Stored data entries
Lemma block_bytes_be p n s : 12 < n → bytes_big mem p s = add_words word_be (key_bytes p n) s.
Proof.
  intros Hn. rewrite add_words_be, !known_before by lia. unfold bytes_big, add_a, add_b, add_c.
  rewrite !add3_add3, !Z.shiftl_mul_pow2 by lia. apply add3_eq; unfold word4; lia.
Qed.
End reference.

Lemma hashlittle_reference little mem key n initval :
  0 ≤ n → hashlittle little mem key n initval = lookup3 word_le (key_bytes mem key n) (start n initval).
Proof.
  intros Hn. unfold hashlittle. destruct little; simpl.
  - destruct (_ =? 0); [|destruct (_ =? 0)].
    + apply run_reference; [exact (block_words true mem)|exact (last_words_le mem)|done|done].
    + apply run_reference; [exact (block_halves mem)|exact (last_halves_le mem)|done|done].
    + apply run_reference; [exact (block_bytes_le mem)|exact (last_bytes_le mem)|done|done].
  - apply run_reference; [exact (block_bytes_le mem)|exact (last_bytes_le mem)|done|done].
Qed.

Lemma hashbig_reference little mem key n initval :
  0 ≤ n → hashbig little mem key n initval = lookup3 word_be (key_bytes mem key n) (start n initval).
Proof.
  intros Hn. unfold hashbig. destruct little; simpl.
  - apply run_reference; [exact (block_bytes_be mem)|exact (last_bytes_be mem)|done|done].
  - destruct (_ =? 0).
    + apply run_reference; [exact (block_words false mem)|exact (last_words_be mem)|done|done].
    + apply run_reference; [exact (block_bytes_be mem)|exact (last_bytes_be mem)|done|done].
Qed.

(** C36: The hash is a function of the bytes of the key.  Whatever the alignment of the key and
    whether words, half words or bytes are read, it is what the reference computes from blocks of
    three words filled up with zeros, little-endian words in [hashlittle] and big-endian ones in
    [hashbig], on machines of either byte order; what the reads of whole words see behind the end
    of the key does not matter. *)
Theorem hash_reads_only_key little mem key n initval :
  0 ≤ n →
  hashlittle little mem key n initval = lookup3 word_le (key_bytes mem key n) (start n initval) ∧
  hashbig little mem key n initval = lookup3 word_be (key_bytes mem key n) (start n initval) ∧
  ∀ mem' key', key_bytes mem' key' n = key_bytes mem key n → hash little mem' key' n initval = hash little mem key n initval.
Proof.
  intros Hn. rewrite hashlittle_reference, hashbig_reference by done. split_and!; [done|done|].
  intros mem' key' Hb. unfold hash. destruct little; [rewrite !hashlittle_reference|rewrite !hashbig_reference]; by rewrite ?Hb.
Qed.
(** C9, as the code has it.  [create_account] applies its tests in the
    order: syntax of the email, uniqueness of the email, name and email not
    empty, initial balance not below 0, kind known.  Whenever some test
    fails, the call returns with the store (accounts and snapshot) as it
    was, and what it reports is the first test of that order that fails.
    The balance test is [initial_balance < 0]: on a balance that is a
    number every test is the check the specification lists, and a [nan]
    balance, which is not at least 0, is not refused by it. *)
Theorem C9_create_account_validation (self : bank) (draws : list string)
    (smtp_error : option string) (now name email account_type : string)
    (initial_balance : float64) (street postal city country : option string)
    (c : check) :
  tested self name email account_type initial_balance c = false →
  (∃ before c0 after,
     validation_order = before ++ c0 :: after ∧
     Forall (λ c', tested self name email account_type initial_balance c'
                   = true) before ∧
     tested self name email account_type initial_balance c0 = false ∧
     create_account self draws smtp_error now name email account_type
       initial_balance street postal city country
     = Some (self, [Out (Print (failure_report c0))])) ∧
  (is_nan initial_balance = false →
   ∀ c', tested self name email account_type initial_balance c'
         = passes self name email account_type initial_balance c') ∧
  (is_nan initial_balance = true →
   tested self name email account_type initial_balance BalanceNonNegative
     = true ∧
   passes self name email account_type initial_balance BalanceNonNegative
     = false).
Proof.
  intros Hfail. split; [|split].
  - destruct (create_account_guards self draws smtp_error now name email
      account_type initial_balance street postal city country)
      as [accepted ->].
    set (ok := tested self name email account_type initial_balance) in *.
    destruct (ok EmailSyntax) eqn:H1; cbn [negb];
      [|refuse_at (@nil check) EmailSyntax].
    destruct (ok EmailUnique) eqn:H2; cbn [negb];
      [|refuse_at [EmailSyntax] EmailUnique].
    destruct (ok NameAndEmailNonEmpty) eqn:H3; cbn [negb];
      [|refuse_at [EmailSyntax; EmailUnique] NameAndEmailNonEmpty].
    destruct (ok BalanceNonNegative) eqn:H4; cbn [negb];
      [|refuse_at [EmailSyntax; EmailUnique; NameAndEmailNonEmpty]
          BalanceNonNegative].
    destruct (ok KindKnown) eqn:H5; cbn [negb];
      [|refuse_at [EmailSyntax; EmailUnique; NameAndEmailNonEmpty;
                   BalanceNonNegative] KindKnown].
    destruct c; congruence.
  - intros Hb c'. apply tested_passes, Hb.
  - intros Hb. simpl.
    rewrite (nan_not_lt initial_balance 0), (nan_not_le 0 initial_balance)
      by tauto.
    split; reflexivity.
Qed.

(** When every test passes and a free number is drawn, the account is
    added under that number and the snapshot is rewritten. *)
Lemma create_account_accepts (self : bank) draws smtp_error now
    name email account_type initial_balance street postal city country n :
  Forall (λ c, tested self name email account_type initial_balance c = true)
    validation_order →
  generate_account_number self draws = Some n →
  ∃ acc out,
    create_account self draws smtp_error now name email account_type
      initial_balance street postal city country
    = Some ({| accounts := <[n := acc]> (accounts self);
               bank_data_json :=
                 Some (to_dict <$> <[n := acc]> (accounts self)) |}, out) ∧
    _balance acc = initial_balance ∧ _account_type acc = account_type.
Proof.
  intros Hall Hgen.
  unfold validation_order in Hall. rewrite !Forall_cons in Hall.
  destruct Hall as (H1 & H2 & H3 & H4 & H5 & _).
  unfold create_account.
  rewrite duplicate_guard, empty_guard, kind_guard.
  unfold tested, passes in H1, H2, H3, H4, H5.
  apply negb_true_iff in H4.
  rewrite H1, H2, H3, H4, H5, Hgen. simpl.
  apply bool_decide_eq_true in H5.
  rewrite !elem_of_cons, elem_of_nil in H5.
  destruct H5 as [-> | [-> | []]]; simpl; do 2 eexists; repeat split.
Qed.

*What is being asked:*
Go through the data and retype all of it exactly.

*Solution for this problem:*
Lemma block_bytes_be p n s : 12 < n → bytes_big mem p s = add_words word_be (key_bytes p n) s.
Proof.
  intros Hn. rewrite add_words_be, !known_before by lia. unfold bytes_big, add_a, add_b, add_c.
  rewrite !add3_add3, !Z.shiftl_mul_pow2 by lia. apply add3_eq; unfold word4; lia.
Qed.
End reference.

Lemma hashlittle_reference little mem key n initval :
  0 ≤ n → hashlittle little mem key n initval = lookup3 word_le (key_bytes mem key n) (start n initval).
Proof.
  intros Hn. unfold hashlittle. destruct little; simpl.
  - destruct (_ =? 0); [|destruct (_ =? 0)].
    + apply run_reference; [exact (block_words true mem)|exact (last_words_le mem)|done|done].
    + apply run_reference; [exact (block_halves mem)|exact (last_halves_le mem)|done|done].
    + apply run_reference; [exact (block_bytes_le mem)|exact (last_bytes_le mem)|done|done].
  - apply run_reference; [exact (block_bytes_le mem)|exact (last_bytes_le mem)|done|done].
Qed.

Lemma hashbig_reference little mem key n initval :
  0 ≤ n → hashbig little mem key n initval = lookup3 word_be (key_bytes mem key n) (start n initval).
Proof.
  intros Hn. unfold hashbig. destruct little; simpl.
  - apply run_reference; [exact (block_bytes_be mem)|exact (last_bytes_be mem)|done|done].
  - destruct (_ =? 0).
    + apply run_reference; [exact (block_words false mem)|exact (last_words_be mem)|done|done].
    + apply run_reference; [exact (block_bytes_be mem)|exact (last_bytes_be mem)|done|done].
Qed.

(** C36: The hash is a function of the bytes of the key.  Whatever the alignment of the key and
    whether words, half words or bytes are read, it is what the reference computes from blocks of
    three words filled up with zeros, little-endian words in [hashlittle] and big-endian ones in
    [hashbig], on machines of either byte order; what the reads of whole words see behind the end
    of the key does not matter. *)
Theorem hash_reads_only_key little mem key n initval :
  0 ≤ n →
  hashlittle little mem key n initval = lookup3 word_le (key_bytes mem key n) (start n initval) ∧
  hashbig little mem key n initval = lookup3 word_be (key_bytes mem key n) (start n initval) ∧
  ∀ mem' key', key_bytes mem' key' n = key_bytes mem key n → hash little mem' key' n initval = hash little mem key n initval.
Proof.
  intros Hn. rewrite hashlittle_reference, hashbig_reference by done. split_and!; [done|done|].
  intros mem' key' Hb. unfold hash. destruct little; [rewrite !hashlittle_reference|rewrite !hashbig_reference]; by rewrite ?Hb.
Qed.
(** C9, as the code has it.  [create_account] applies its tests in the
    order: syntax of the email, uniqueness of the email, name and email not
    empty, initial balance not below 0, kind known.  Whenever some test
    fails, the call returns with the store (accounts and snapshot) as it
    was, and what it reports is the first test of that order that fails.
    The balance test is [initial_balance < 0]: on a balance that is a
    number every test is the check the specification lists, and a [nan]
    balance, which is not at least 0, is not refused by it. *)
Theorem C9_create_account_validation (self : bank) (draws : list string)
    (smtp_error : option string) (now name email account_type : string)
    (initial_balance : float64) (street postal city country : option string)
    (c : check) :
  tested self name email account_type initial_balance c = false →
  (∃ before c0 after,
     validation_order = before ++ c0 :: after ∧
     Forall (λ c', tested self name email account_type initial_balance c'
                   = true) before ∧
     tested self name email account_type initial_balance c0 = false ∧
     create_account self draws smtp_error now name email account_type
       initial_balance street postal city country
     = Some (self, [Out (Print (failure_report c0))])) ∧
  (is_nan initial_balance = false →
   ∀ c', tested self name email account_type initial_balance c'
         = passes self name email account_type initial_balance c') ∧
  (is_nan initial_balance = true →
   tested self name email account_type initial_balance BalanceNonNegative
     = true ∧
   passes self name email account_type initial_balance BalanceNonNegative
     = false).
Proof.
  intros Hfail. split; [|split].
  - destruct (create_account_guards self draws smtp_error now name email
      account_type initial_balance street postal city country)
      as [accepted ->].
    set (ok := tested self name email account_type initial_balance) in *.
    destruct (ok EmailSyntax) eqn:H1; cbn [negb];
      [|refuse_at (@nil check) EmailSyntax].
    destruct (ok EmailUnique) eqn:H2; cbn [negb];
      [|refuse_at [EmailSyntax] EmailUnique].
    destruct (ok NameAndEmailNonEmpty) eqn:H3; cbn [negb];
      [|refuse_at [EmailSyntax; EmailUnique] NameAndEmailNonEmpty].
    destruct (ok BalanceNonNegative) eqn:H4; cbn [negb];
      [|refuse_at [EmailSyntax; EmailUnique; NameAndEmailNonEmpty]
          BalanceNonNegative].
    destruct (ok KindKnown) eqn:H5; cbn [negb];
      [|refuse_at [EmailSyntax; EmailUnique; NameAndEmailNonEmpty;
                   BalanceNonNegative] KindKnown].
    destruct c; congruence.
  - intros Hb c'. apply tested_passes, Hb.
  - intros Hb. simpl.
    rewrite (nan_not_lt initial_balance 0), (nan_not_le 0 initial_balance)
      by tauto.
    split; reflexivity.
Qed.

(** When every test passes and a free number is drawn, the account is
    added under that number and the snapshot is rewritten. *)
Lemma create_account_accepts (self : bank) draws smtp_error now
    name email account_type initial_balance street postal city country n :
  Forall (λ c, tested self name email account_type initial_balance c = true)
    validation_order →
  generate_account_number self draws = Some n →
  ∃ acc out,
    create_account self draws smtp_error now name email account_type
      initial_balance street postal city country
    = Some ({| accounts := <[n := acc]> (accounts self);
               bank_data_json :=
                 Some (to_dict <$> <[n := acc]> (accounts self)) |}, out) ∧
    _balance acc = initial_balance ∧ _account_type acc = account_type.
Proof.
  intros Hall Hgen.
  unfold validation_order in Hall. rewrite !Forall_cons in Hall.
  destruct Hall as (H1 & H2 & H3 & H4 & H5 & _).
  unfold create_account.
  rewrite duplicate_guard, empty_guard, kind_guard.
  unfold tested, passes in H1, H2, H3, H4, H5.
  apply negb_true_iff in H4.
  rewrite H1, H2, H3, H4, H5, Hgen. simpl.
  apply bool_decide_eq_true in H5.
  rewrite !elem_of_cons, elem_of_nil in H5.
  destruct H5 as [-> | [-> | []]]; simpl; do 2 eexists; repeat split.
Qed.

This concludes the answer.